● **Exercise data**
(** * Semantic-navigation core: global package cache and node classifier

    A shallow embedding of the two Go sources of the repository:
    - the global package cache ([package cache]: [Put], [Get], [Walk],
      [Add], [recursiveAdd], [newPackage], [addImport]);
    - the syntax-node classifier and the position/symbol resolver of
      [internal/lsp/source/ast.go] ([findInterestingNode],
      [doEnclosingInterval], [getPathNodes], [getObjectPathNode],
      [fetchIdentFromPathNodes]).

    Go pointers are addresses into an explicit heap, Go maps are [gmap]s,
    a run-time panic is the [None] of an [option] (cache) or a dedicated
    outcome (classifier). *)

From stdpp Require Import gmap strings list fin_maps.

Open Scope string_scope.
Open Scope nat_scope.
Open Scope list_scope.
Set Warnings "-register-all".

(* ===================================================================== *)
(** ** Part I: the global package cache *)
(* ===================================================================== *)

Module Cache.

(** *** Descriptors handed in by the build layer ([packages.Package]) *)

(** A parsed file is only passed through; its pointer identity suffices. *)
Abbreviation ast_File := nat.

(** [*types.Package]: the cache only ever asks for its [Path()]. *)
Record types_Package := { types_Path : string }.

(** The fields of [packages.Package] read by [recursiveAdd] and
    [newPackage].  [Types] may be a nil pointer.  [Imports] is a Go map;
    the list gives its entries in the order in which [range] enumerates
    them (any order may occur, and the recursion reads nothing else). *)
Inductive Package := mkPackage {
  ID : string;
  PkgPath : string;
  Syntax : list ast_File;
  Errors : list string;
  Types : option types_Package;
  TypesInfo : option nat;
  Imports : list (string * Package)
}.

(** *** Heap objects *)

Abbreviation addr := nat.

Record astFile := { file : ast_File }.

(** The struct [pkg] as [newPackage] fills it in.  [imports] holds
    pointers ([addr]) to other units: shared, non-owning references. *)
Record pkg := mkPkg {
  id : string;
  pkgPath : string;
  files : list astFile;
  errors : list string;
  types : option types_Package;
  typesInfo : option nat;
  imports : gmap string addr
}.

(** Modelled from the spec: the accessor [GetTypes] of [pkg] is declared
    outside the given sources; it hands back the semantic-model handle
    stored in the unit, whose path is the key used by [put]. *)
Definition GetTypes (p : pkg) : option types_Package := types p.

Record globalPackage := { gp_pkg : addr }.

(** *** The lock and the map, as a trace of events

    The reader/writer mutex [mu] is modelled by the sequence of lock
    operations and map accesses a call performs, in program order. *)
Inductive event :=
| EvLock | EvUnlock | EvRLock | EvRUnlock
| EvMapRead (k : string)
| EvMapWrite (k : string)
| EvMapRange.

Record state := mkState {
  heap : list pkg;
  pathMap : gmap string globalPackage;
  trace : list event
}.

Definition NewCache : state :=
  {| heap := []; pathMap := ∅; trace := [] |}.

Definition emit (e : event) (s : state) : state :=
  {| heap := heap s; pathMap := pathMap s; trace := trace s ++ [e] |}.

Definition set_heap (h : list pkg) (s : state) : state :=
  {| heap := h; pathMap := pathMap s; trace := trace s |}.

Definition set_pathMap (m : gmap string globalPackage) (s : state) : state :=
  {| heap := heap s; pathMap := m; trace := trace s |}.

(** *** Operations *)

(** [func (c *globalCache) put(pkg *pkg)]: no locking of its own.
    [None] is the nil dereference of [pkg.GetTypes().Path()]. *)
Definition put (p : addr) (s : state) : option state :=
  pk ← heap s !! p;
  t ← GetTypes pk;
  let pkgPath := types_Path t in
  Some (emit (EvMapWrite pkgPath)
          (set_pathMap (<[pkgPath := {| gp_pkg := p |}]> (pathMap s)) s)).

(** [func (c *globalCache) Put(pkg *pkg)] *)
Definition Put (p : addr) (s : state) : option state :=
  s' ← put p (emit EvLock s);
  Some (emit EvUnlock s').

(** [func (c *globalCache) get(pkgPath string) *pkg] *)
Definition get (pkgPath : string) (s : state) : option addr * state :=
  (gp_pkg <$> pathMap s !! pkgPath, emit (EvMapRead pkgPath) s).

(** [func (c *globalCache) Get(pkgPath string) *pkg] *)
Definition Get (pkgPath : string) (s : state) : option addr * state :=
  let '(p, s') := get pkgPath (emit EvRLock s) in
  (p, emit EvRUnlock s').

● **About this task**
Could each line above be retyped exactly?

● **Problem solution**
(** * Semantic-navigation core: global package cache and node classifier

    A shallow embedding of the two Go sources of the repository:
    - the global package cache ([package cache]: [Put], [Get], [Walk],
      [Add], [recursiveAdd], [newPackage], [addImport]);
    - the syntax-node classifier and the position/symbol resolver of
      [internal/lsp/source/ast.go] ([findInterestingNode],
      [doEnclosingInterval], [getPathNodes], [getObjectPathNode],
      [fetchIdentFromPathNodes]).

    Go pointers are addresses into an explicit heap, Go maps are [gmap]s,
    a run-time panic is the [None] of an [option] (cache) or a dedicated
    outcome (classifier). *)

From stdpp Require Import gmap strings list fin_maps.

Open Scope string_scope.
Open Scope nat_scope.
Open Scope list_scope.
Set Warnings "-register-all".

(* ===================================================================== *)
(** ** Part I: the global package cache *)
(* ===================================================================== *)

Module Cache.

(** *** Descriptors handed in by the build layer ([packages.Package]) *)

(** A parsed file is only passed through; its pointer identity suffices. *)
Abbreviation ast_File := nat.

(** [*types.Package]: the cache only ever asks for its [Path()]. *)
Record types_Package := { types_Path : string }.

(** The fields of [packages.Package] read by [recursiveAdd] and
    [newPackage].  [Types] may be a nil pointer.  [Imports] is a Go map;
    the list gives its entries in the order in which [range] enumerates
    them (any order may occur, and the recursion reads nothing else). *)
Inductive Package := mkPackage {
  ID : string;
  PkgPath : string;
  Syntax : list ast_File;
  Errors : list string;
  Types : option types_Package;
  TypesInfo : option nat;
  Imports : list (string * Package)
}.

(** *** Heap objects *)

Abbreviation addr := nat.

Record astFile := { file : ast_File }.

(** The struct [pkg] as [newPackage] fills it in.  [imports] holds
    pointers ([addr]) to other units: shared, non-owning references. *)
Record pkg := mkPkg {
  id : string;
  pkgPath : string;
  files : list astFile;
  errors : list string;
  types : option types_Package;
  typesInfo : option nat;
  imports : gmap string addr
}.

(** Modelled from the spec: the accessor [GetTypes] of [pkg] is declared
    outside the given sources; it hands back the semantic-model handle
    stored in the unit, whose path is the key used by [put]. *)
Definition GetTypes (p : pkg) : option types_Package := types p.

Record globalPackage := { gp_pkg : addr }.

(** *** The lock and the map, as a trace of events

    The reader/writer mutex [mu] is modelled by the sequence of lock
    operations and map accesses a call performs, in program order. *)
Inductive event :=
| EvLock | EvUnlock | EvRLock | EvRUnlock
| EvMapRead (k : string)
| EvMapWrite (k : string)
| EvMapRange.

Record state := mkState {
  heap : list pkg;
  pathMap : gmap string globalPackage;
  trace : list event
}.

Definition NewCache : state :=
  {| heap := []; pathMap := ∅; trace := [] |}.

Definition emit (e : event) (s : state) : state :=
  {| heap := heap s; pathMap := pathMap s; trace := trace s ++ [e] |}.

Definition set_heap (h : list pkg) (s : state) : state :=
  {| heap := h; pathMap := pathMap s; trace := trace s |}.

Definition set_pathMap (m : gmap string globalPackage) (s : state) : state :=
  {| heap := heap s; pathMap := m; trace := trace s |}.

(** *** Operations *)

(** [func (c *globalCache) put(pkg *pkg)]: no locking of its own.
    [None] is the nil dereference of [pkg.GetTypes().Path()]. *)
Definition put (p : addr) (s : state) : option state :=
  pk ← heap s !! p;
  t ← GetTypes pk;
  let pkgPath := types_Path t in
  Some (emit (EvMapWrite pkgPath)
          (set_pathMap (<[pkgPath := {| gp_pkg := p |}]> (pathMap s)) s)).

(** [func (c *globalCache) Put(pkg *pkg)] *)
Definition Put (p : addr) (s : state) : option state :=
  s' ← put p (emit EvLock s);
  Some (emit EvUnlock s').

(** [func (c *globalCache) get(pkgPath string) *pkg] *)
Definition get (pkgPath : string) (s : state) : option addr * state :=
  (gp_pkg <$> pathMap s !! pkgPath, emit (EvMapRead pkgPath) s).

(** [func (c *globalCache) Get(pkgPath string) *pkg] *)
Definition Get (pkgPath : string) (s : state) : option addr * state :=
  let '(p, s') := get pkgPath (emit EvRLock s) in
  (p, emit EvRUnlock s').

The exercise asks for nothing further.